Because that’s the thing right, as mums we find ourselves pulled in so many directions that often it can feel easier to try and do it all ourselves. When really this is a recipe for disaster. We can’t work from a burnt out space. It just won’t work. We need elements of release factored into our time so that we can unwind and re-energise ourselves.

I know for me that because I didn’t factor in these times as much as I should have been doing that I became a ticking time bomb ready to explode. 

Thankfully I have a great partner that more often than not knows me better than I do myself. He regularly called me out and put his foot down that I NEEDED to take some time out.

So this year I have decided to optimise my time, make self care practices my priority and to ask for help when I need it.
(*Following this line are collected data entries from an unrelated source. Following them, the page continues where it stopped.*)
(** * reddit-to-slack: the keyword / relevance / delivery pipeline of [reddit.py]

    A shallow embedding of [src/reddit.py] and the properties its
    specification states about it.

    Layout: first the embedding (text, data, outside world, the five
    functions and [main]), then the scenarios used as concrete inputs, then
    the lemmas and the theorems, one per specification claim. *)

From Stdlib Require Import List String Ascii ZArith NArith Bool Lia Arith.
From Stdlib Require Import Sorting.Sorted Sorting.Permutation.
Import ListNotations.

Local Open Scope string_scope.
Local Open Scope list_scope.
Local Open Scope Z_scope.

(* ================================================================== *)
(** * Text *)
(* ================================================================== *)

(** Python [str] values are modelled as Rocq strings whose characters are
    read as the code points U+0000..U+00FF.  On that range the predicates
    below are CPython's own ([str.isdigit], [str.isspace], [str.lower]);
    code points above U+00FF are outside the model. *)
Module Text.

Definition ord (c : ascii) : N := N_of_ascii c.
Definition chr (n : N) : ascii := ascii_of_N n.

Definition between (lo hi : N) (c : ascii) : bool :=
  ((lo <=? ord c) && (ord c <=? hi))%N.

(** [c.isdigit()]: the decimal digits 0-9, and the superscripts U+00B2,
    U+00B3 and U+00B9, whose Numeric_Type is Digit. *)
Definition isdigit (c : ascii) : bool :=
  between 48 57 c || (ord c =? 178)%N || (ord c =? 179)%N || (ord c =? 185)%N.

(** The characters [int()] reads as decimal digits (category Nd). *)
Definition isdecimal (c : ascii) : bool := between 48 57 c.

Definition digit_value (c : ascii) : Z := Z.of_N (ord c) - 48.

(** [c.isspace()]. *)
Definition isspace (c : ascii) : bool :=
  between 9 13 c || between 28 32 c || (ord c =? 133)%N || (ord c =? 160)%N.

(** [c.lower()]: A-Z and the upper-case letters U+00C0..U+00DE (U+00D7, the
    multiplication sign, is not a letter) move 32 places up. *)
Definition lower_char (c : ascii) : ascii :=
  if between 65 90 c || (between 192 222 c && negb (ord c =? 215)%N)
  then chr (ord c + 32) else c.

Fixpoint lower (s : string) : string :=
  match s with
  | EmptyString => EmptyString
  | String c rest => String (lower_char c) (lower rest)
  end.

Fixpoint starts_with (p s : string) : bool :=
  match p, s with
  | EmptyString, _ => true
  | String _ _, EmptyString => false
  | String a p', String b s' => Ascii.eqb a b && starts_with p' s'
  end.

(** [k in t] on strings: [k] occurs in [t] as a contiguous run.  The empty
    string occurs in every string. *)
Fixpoint contains (k t : string) : bool :=
  starts_with k t ||
  match t with
  | EmptyString => false
  | String _ t' => contains k t'
  end.

(** [filter(pred, s)] joined back with [''.join]. *)
Fixpoint join_filter (pred : ascii -> bool) (s : string) : string :=
  match s with
  | EmptyString => EmptyString
  | String c rest =>
      if pred c then String c (join_filter pred rest) else join_filter pred rest
  end.

Fixpoint lstrip (s : string) : string :=
  match s with
  | EmptyString => EmptyString
  | String c rest => if isspace c then lstrip rest else s
  end.

(** Drops the blanks at the end: a blank is kept only when something
    that is kept follows it. *)
Fixpoint rstrip (s : string) : string :=
  match s with
  | EmptyString => EmptyString
  | String c rest =>
      match rstrip rest with
      | EmptyString => if isspace c then EmptyString else String c EmptyString
      | kept => String c kept
      end
  end.

(** [s.strip()]. *)
Definition strip (s : string) : string := rstrip (lstrip s).

Fixpoint decimal_value (acc : Z) (s : string) : option Z :=
  match s with
  | EmptyString => Some acc
  | String c rest =>
      if isdecimal c then decimal_value (10 * acc + digit_value c) rest
      else None
  end.

(** The most digits [int()] converts from a string: CPython's default
    [sys.int_max_str_digits].  Leading zeros count. *)
Definition int_max_str_digits : nat := 4300.

(** [int(s)] for the strings that reach it here.  Its only argument in the
    program is the result of [''.join(filter(str.isdigit, ...))], a run of
    [isdigit] characters: it is a [ValueError] ([None]) when that run is
    empty, when it is longer than [int_max_str_digits], and when it holds a
    character that is not a decimal digit (a superscript); it is the base-10
    value otherwise, leading zeros allowed.  The other spellings [int()]
    accepts (sign, blanks around, underscores) cannot reach it and are not
    modelled. *)
Definition int_of_digit_run (s : string) : option Z :=
  match s with
  | EmptyString => None
  | String _ _ =>
      if (String.length s <=? int_max_str_digits)%nat
      then decimal_value 0 s
      else None
  end.

(** The specification's notion: [k] is a case-insensitive substring of [t]
    when it occurs in [t] once the case of both is folded. *)
Definition ci_substring (k t : string) : bool := contains (lower k) (lower t).

Definition newline : string := String (ascii_of_nat 10) EmptyString.

End Text.

(* ================================================================== *)
(** * Data *)
(* ================================================================== *)

(** What the program reads of a PRAW submission. *)
Record Submission := {
  sub_title : string;
  sub_selftext : string;
  sub_url : string;
  sub_permalink : string
}.

(** The dict built by [fetch_matching_posts] for each match. *)
Record Post := {
  title : string;
  subreddit : string;
  url : string;
  permalink : string;
  text : string
}.

(** Exceptions.  All of them derive from Python's [Exception], the class
    the three handlers of the program catch. *)
Inductive exn :=
| ValueError
| IndexError
| AttributeError
| MissingRequiredAttribute      (* praw: a required setting is absent *)
| AuthenticationError           (* the service rejects the credentials *)
| RequestError (detail : string). (* any other failure of a network call *)

Inductive outcome (A : Type) :=
| Ret (a : A)
| Raise (e : exn).
Arguments Ret {A} a.
Arguments Raise {A} e.

(** The handle returned by [praw.Reddit(...)]. *)
Record Reddit := {
  client_id : option string;
  client_secret : option string;
  user_agent : option string
}.

(** The listing [subreddit.hot(limit=...)] as the [for] loop consumes it:
    it yields submissions one by one and either ends or raises. *)
Inductive feed :=
| Exhausted
| Yield (post : Submission) (rest : feed)
| Broken (e : exn).

(** A chat completion, each of its choices reduced to [message.content],
    which the service may leave [None]. *)
Record ChatCompletion := { choices : list (option string) }.

(** The response of [requests.post]. *)
Record Response := { status_code : Z; body_text : string }.

(** The records written through [logging], one constructor per call site. *)
Inductive log_record :=
| Starting
| Scanning (sub : string)
| FetchError (sub : string) (e : exn)
| OpenAIError (e : exn)
| SlackError (code : Z) (body : string)
| SlackSendFailed (e : exn)
| NoKeywordMatches
| Sent (n : nat)
| NoPostsPassed.

Inductive level := INFO | ERROR.

(** What a run does that is visible from outside, in order. *)
Inductive event :=
| Construct
| Fetch (sub : string) (limit : Z)
| Ask (prompt : string)
| Deliver (hook : option string) (message : string) (res : outcome Response)
| Log (lvl : level) (r : log_record).

(* ================================================================== *)
(** * Configuration *)
(* ================================================================== *)

Definition SUBREDDITS : list string := [
    "Netherlands"; "Belgium"; "France"; "Sweden"; "Denmark"; "Europe";
    "germany"; "Amsterdam"; "thehague"; "Rotterdam"; "Utrecht"; "Brussels";
    "Paris"; "London"; "Antwerpen"; "luxembourg"; "milano"; "rome";
    "ZeroWaste"; "ThriftStoreHauls"; "BuyItForLife"; "Frugal"; "Minimalism";
    "SustainableLiving"; "SecondHand"; "InteriorDesign"; "interiordecorating";
    "DesignMyRoom"; "MaleLivingSpace"; "FemaleLivingSpace"; "HomeDecorating";
    "CozyPlaces"; "RoomPorn"; "amateurroomporn"; "HomeImprovement"; "DIY";
    "ApartmentHacks"; "ScandinavianInterior"; "furniture"; "Mid_Century";
    "WhatIsThisThing"
]%string.

Definition KEYWORDS : list string := [
    "secondhand"; "second-hand"; "thrift"; "thrifted"; "vintage"; "used";
    "pre-owned"; "preloved"; "pre-loved"; "reclaimed"; "upcycled";
    "repurposed"; "handmade"; "antique"; "restored"; "retro"; "sustainable";
    "eco-friendly"; "eco friendly"; "zero waste"; "minimalist"; "minimalism";
    "buy it for life"; "durable"; "timeless"; "reuse"; "resale"; "interior";
    "interior design"; "home decor"; "furniture"; "sofa"; "table"; "chair";
    "cabinet"; "dresser"; "sideboard"; "dining set"; "lamp"; "rug"; "mirror";
    "art"; "poster"; "wall decor"; "shelving"; "bookshelf"; "tv stand"; "bed";
    "bed frame"; "nightstand"; "storage"; "cozy"; "scandinavian";
    "mid-century"; "boho"; "eclectic"; "apartment"; "renovation"; "remodel";
    "decorating"
]%string.

Definition POST_LIMIT : Z := 20.
Definition MAX_POSTS_PER_DAY : Z := 10.

(* ================================================================== *)
(** * The outside world *)
(* ================================================================== *)

(** Everything the program does not compute itself: the process
    environment read at import time and the three services.  [W] is the
    state of the outside; every call may read and change it, so a service
    may answer the same request differently each time. *)
Record External (W : Type) := {
  getenv : string -> option string;
  praw_Reddit :
    option string -> option string -> option string -> W -> outcome Reddit * W;
  subreddit_hot : Reddit -> string -> Z -> W -> feed * W;
  chat_completions_create : string -> W -> outcome ChatCompletion * W;
  requests_post : option string -> string -> W -> outcome Response * W
}.
Arguments getenv {W} _ _.
Arguments praw_Reddit {W} _ _ _ _ _.
Arguments subreddit_hot {W} _ _ _ _ _.
Arguments chat_completions_create {W} _ _ _.
Arguments requests_post {W} _ _ _ _.

(** ** The monad of the program: outside state, exceptions, and the trace
    of events in the order they happen. *)
Definition M (W A : Type) : Type := W -> outcome A * W * list event.

Definition ret {W A} (a : A) : M W A := fun w => (Ret a, w, []).

Definition raise {W A} (e : exn) : M W A := fun w => (Raise e, w, []).

Definition bind {W A B} (m : M W A) (k : A -> M W B) : M W B :=
  fun w =>
    match m w with
    | (Ret a, w1, t1) =>
        match k a w1 with
        | (r, w2, t2) => (r, w2, t1 ++ t2)
        end
    | (Raise e, w1, t1) => (Raise e, w1, t1)
    end.

(** [try: body / except Exception as e: handler e]. *)
Definition try_except {W A} (body : M W A) (handler : exn -> M W A) : M W A :=
  fun w =>
    match body w with
    | (Ret a, w1, t1) => (Ret a, w1, t1)
    | (Raise e, w1, t1) =>
        match handler e w1 with
        | (r, w2, t2) => (r, w2, t1 ++ t2)
        end
    end.

Definition emit {W} (ev : event) : M W unit := fun w => (Ret tt, w, [ev]).

Definition lift {W A} (o : outcome A) : M W A := fun w => (o, w, []).

Declare Scope prog_scope.
Delimit Scope prog_scope with prog.
Notation "x <- m ;; k" := (bind m (fun x => k))
  (at level 61, m at next level, right associativity) : prog_scope.
Notation "m ;; k" := (bind m (fun _ => k))
  (at level 61, right associativity) : prog_scope.

Definition result {W A} (r : outcome A * W * list event) : outcome A :=
  fst (fst r).
Definition world_after {W A} (r : outcome A * W * list event) : W :=
  snd (fst r).
Definition trace {W A} (r : outcome A * W * list event) : list event :=
  snd r.

(* ================================================================== *)
(** * The program *)
(* ================================================================== *)

Section Program.

Context {W : Type} (ext : External W).

Local Open Scope prog_scope.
Finding balance in Motherhood and the hats we wear takes daily tinkering.
Some days move with ease, some can be a challenge. Children bring an element of chaos to life, especially when they’re little. This means that if we have big goals set for our day and they’re going through something like a growth spurt, an illness or maybe teething can throw a spanner in the works. The amount we could do one day suddenly goes to pot and requires us to drop our expectations, some days that may look like dropping everything so that we can solely focus on our children when they need us.

One thing I have found is that when things just aren’t working and our children are wanting our attention it is best to stop trying to force something that isn’t going to work. If we push we will find ourselves in a space of tension and forcefully trying to do something. When we push we come up against more resistance. When we let go you will probably find that you have a really beautiful experience of focused attention solely on your little one/s. And well, that will do wonders for the both of you.

So what are on my list of priorities when it comes to self care and things that nourish me?

Firstly it’s art. Art brings me into a space of flow and that feeling of flow allows the prefrontal cortex (the part of the brain that rationalising things, making decision processing information) to go dark. This means the mind is then free to act in new ways, reach new conclusions and function beyond the disparaging voice of our inner critic. As a result, the mind adopts a novel, childlike perspective which produces associations and conclusions that are daring, innovative and courageous. Basically it allows your mind to quieten and allow time to slip away and get really present in the moment.

Second is Journaling. Journaling allows me to express the messiness of my monkey mind. I find that my mind is so active that sometimes I need to be able to brain dump it somewhere. This helps me to get it out and let it go. I also use an art journal where I use papers and other bits from around my house to make messy journal spreads which I cover with whatever musings are coming to me at the time. I find it really therapeutic.

Third is Meditation. Meditation is another practice that allows me to step out of my monkey mind and learn to find quiet within. I say practice because it is a daily practice and something that I am forever learning to improve. I do really love the guided meditations that take you on a journey through visualisations. They’re like travelling within my mind!

A few others include having bubble baths, reading and getting out in nature is a big one for me, although I haven’t been getting out as much as I should/would like to be doing.

So yeah, this is my musings on finding balance in motherhood and creating self care practices that nurture me and nourish me as a woman and mother.

I’d love to hear what your making a priority this year?